Le miroir sociétal

La société actuelle se reflète en chacun de nous, et chacun de nous cherche à s’accommoder à cette société. L’être humain fait une copie d’un profil existant créé par cette dernière et se l’accapare afin de s’incruster dans son environnement. Ce que l’on appelle l’effet mouton, ou la preuve sociale, apparaît alors. Hannah Arendt parlait dans son ouvrage rapportant le procès d’Einchmann, de l’analyse de la « banalité du mal ».

La pression sociale et les enjeux qui en découlent font que l’homme devient docile et agit en fonction des ordres qu’il reçoit sans aucune réflexion. Il se sent rassuré car il fait partie d’une masse d’homme qui accroit le sentiment de puissance. De plus, Hannah Arendt ajoutait « Pour être confirmé dans mon identité, je dépends entièrement des autres. » insistant bien sur l’importance des autres dans la construction de soi. Les hommes se suivent, s’entassent dans des cases, comme de vulgaires objets construits à la chaine. Comme disait Anthony Burgess, le fait de “Considérer l’homme comme un consommateur, c’est tout simplement lui faire perdre son identité, sa véritable image…”.

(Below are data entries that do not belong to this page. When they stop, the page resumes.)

(** C7: [MODELS] has exactly the three entries ["gru"], ["gru_node"] and
    ["gru_graph"]; for a configuration [get_config] returned, [main]
    instantiates the one class its ["model"] entry names, and any
    configuration with the same ["model"] entry gets the same class. *)
Theorem model_determined_by_name cli fs config d :
  get_config cli fs = Ok config →
  dom MODELS = {["gru"; "gru_node"; "gru_graph"]} ∧
  size MODELS = 3%nat ∧
  ∃ cls,
    create_model d config = Ok (cls, add_data_config d config) ∧
    (config !! "model" = Some (VStr "gru") ∧ cls = GRUModel ∨
     config !! "model" = Some (VStr "gru_node") ∧ cls = GRUNodeModel ∨
     config !! "model" = Some (VStr "gru_graph") ∧ cls = GRUGraphModel) ∧
    ∀ d' config', config' !! "model" = config !! "model" →
      create_model d' config' = Ok (cls, add_data_config d' config').
Proof.
  intros (args & _ & _ & Hn & _)%get_config_Ok.
  apply check_names_Ok in Hn as [(s & Hs & Hin) _].
  split; [apply dom_MODELS |]. split; [reflexivity |].
  assert (∀ cls, MODELS !! s = Some cls →
    ∀ d' config', config' !! "model" = config !! "model" →
      create_model d' config' = Ok (cls, add_data_config d' config')) as Hsame.
  { intros cls Hcls d' config' Heq. unfold create_model, getitem.
    rewrite add_data_config_model, Heq, Hs. simpl. by rewrite Hcls. }
  apply elem_of_union in Hin as [[->%elem_of_singleton | ->%elem_of_singleton]%elem_of_union
                               | ->%elem_of_singleton].
  - exists GRUModel. split; [by apply Hsame |]. split; [by left |]. by apply Hsame.
  - exists GRUNodeModel. split; [by apply Hsame |]. split; [by right; left |].
    by apply Hsame.
  - exists GRUGraphModel. split; [by apply Hsame |]. split; [by right; right |].
    by apply Hsame.
Qed.

(** *** More on [get_config] *)

Lemma parsed_config_entry cli args :
  parse_args cli = Ok args →
  args !! "config" = match cli !! "config" with
                     | Some v => Some v
                     | None => Some VNone
                     end.
Proof.
  intros [_ ->]%parse_args_Ok. rewrite lookup_union.
  by destruct (cli !! "config").
Qed.

Lemma read_config_file_ext fs fs' args :
  (∀ path, args !! "config" = Some (VStr path) → fs !! path = fs' !! path) →
  read_config_file fs args = read_config_file fs' args.
Proof.
  intros H. unfold read_config_file.
  destruct (args !! "config") as [v|]; [| done].
  destruct (truthy v); [| done].
  destruct v as [| | | |path|]; try done. by rewrite (H path eq_refl).
Qed.

Lemma read_config_file_dom fs args config :
  read_config_file fs args = Ok config → dom config = dom args.
Proof.
  unfold read_config_file.
  destruct (args !! "config") as [v|]; [| done].
  destruct (truthy v); [| by intros [= ->]].
  destruct v as [| | | |path|]; try done.
  destruct (fs !! path) as [[file| |]|]; try done.
  destruct (bool_decide _) eqn:Hunk; simpl; [| done]. intros [= <-].
  apply bool_decide_eq_true, difference_empty in Hunk.
  rewrite dom_union_L. generalize dependent (dom args). intros. set_solver.
Qed.

(** X1: [get_config] reads no file but the one [--config] names: two file
    systems that agree on that path give the same result. *)
Theorem get_config_reads_named_file_only cli fs fs' :
  (∀ path, cli !! "config" = Some (VStr path) → fs !! path = fs' !! path) →
  get_config cli fs = get_config cli fs'.
Proof.
  intros H. unfold Config.get_config.
  destruct (parse_args cli) as [args|e] eqn:Hp; [| done]. simpl.
  rewrite (read_config_file_ext fs fs' args); [done |].
  intros path Hpath. apply H.
  rewrite (parsed_config_entry _ _ Hp) in Hpath.
  by destruct (cli !! "config").
Qed.

(** X2: without [--config], or with an empty one, a configuration that
    [get_config] returns holds for every option the value of the command
    line or else the default, whatever files exist. *)
Theorem get_config_without_file cli fs config :
  cli !! "config" = None ∨ cli !! "config" = Some (VStr "") →
  get_config cli fs = Ok config →
  ∀ k, config !! k = match cli !! k with
                     | Some v => Some v
                     | None => defaults !! k
                     end.
Proof.
  intros Hc (args & Hp & Hr & _)%get_config_Ok k.
  pose proof (parsed_config_entry _ _ Hp) as Hentry.
  apply parse_args_Ok in Hp as [_ ->]. unfold read_config_file in Hr.
  rewrite Hentry in Hr.
  assert (config = cli ∪ defaults) as ->.
  { destruct Hc as [Hc | Hc]; rewrite Hc in Hr; simpl in Hr; congruence. }
  rewrite lookup_union. by destruct (cli !! k), (defaults !! k).
Qed.

(** X3: a configuration that [get_config] returns has the 29 option names
    as its keys, no more and no fewer, with or without a file. *)
Theorem returned_config_keys cli fs config :
  get_config cli fs = Ok config →
  dom config = option_names ∧ size config = 29%nat.
Proof.
  intros (args & Hp & Hr & _)%get_config_Ok.
  assert (dom config = option_names) as Hdom.
  { rewrite (read_config_file_dom _ _ _ Hr). by apply (parse_args_dom cli). }
  split; [done |]. by rewrite <- size_dom, Hdom.
Qed.

(** X4: when [--config] names a path where there is no file, [get_config]
    fails with the assertion ["No config file: <path>"], before it checks
    anything else. *)
Theorem missing_config_file_rejected cli fs args path :
  parse_args cli = Ok args →
  args !! "config" = Some (VStr path) → path ≠ "" →
  fs !! path = None →
  get_config cli fs = Raise (AssertionError (Format "No config file: " (VStr path))).
Proof.
  intros Hp Hc Hne Hf. unfold Config.get_config. rewrite Hp. simpl.
  unfold read_config_file. rewrite Hc. simpl.
  destruct (String.eqb_spec path "") as [-> | _]; [done |]. simpl. by rewrite Hf.
Qed.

L’homme en se standardisant devient le reflet de l’autre. En voulant appartenir à un groupe, il se perd. Ce qui devait être, à la base, la quête de l’image de soi et de son identité sociale devient alors une simple standardisation. Nous sommes un produit créé à la chaine à la manière du Taylofordisme. Il n’y a plus de réelle distinction entre deux êtres humains qui appartiennent à la même catégorie. La société les utilise un certain temps, puis, lorsqu’ils ne sont plus utilisables, les jette pour les remplacer par de nouveaux à la manière de l’obsolescence programmée. C’est donc le principe du miroir de refléter la réalité et donc de dupliquer à l’infini cette sensation de copie.

Le miroir joue alors le rôle de dénonciateur de cette société de clones, et apporte une sorte de mise en abimes par la multiplication des individus identiques. Nous voyons donc une société qui nous standardise et qui nous façonne à son image.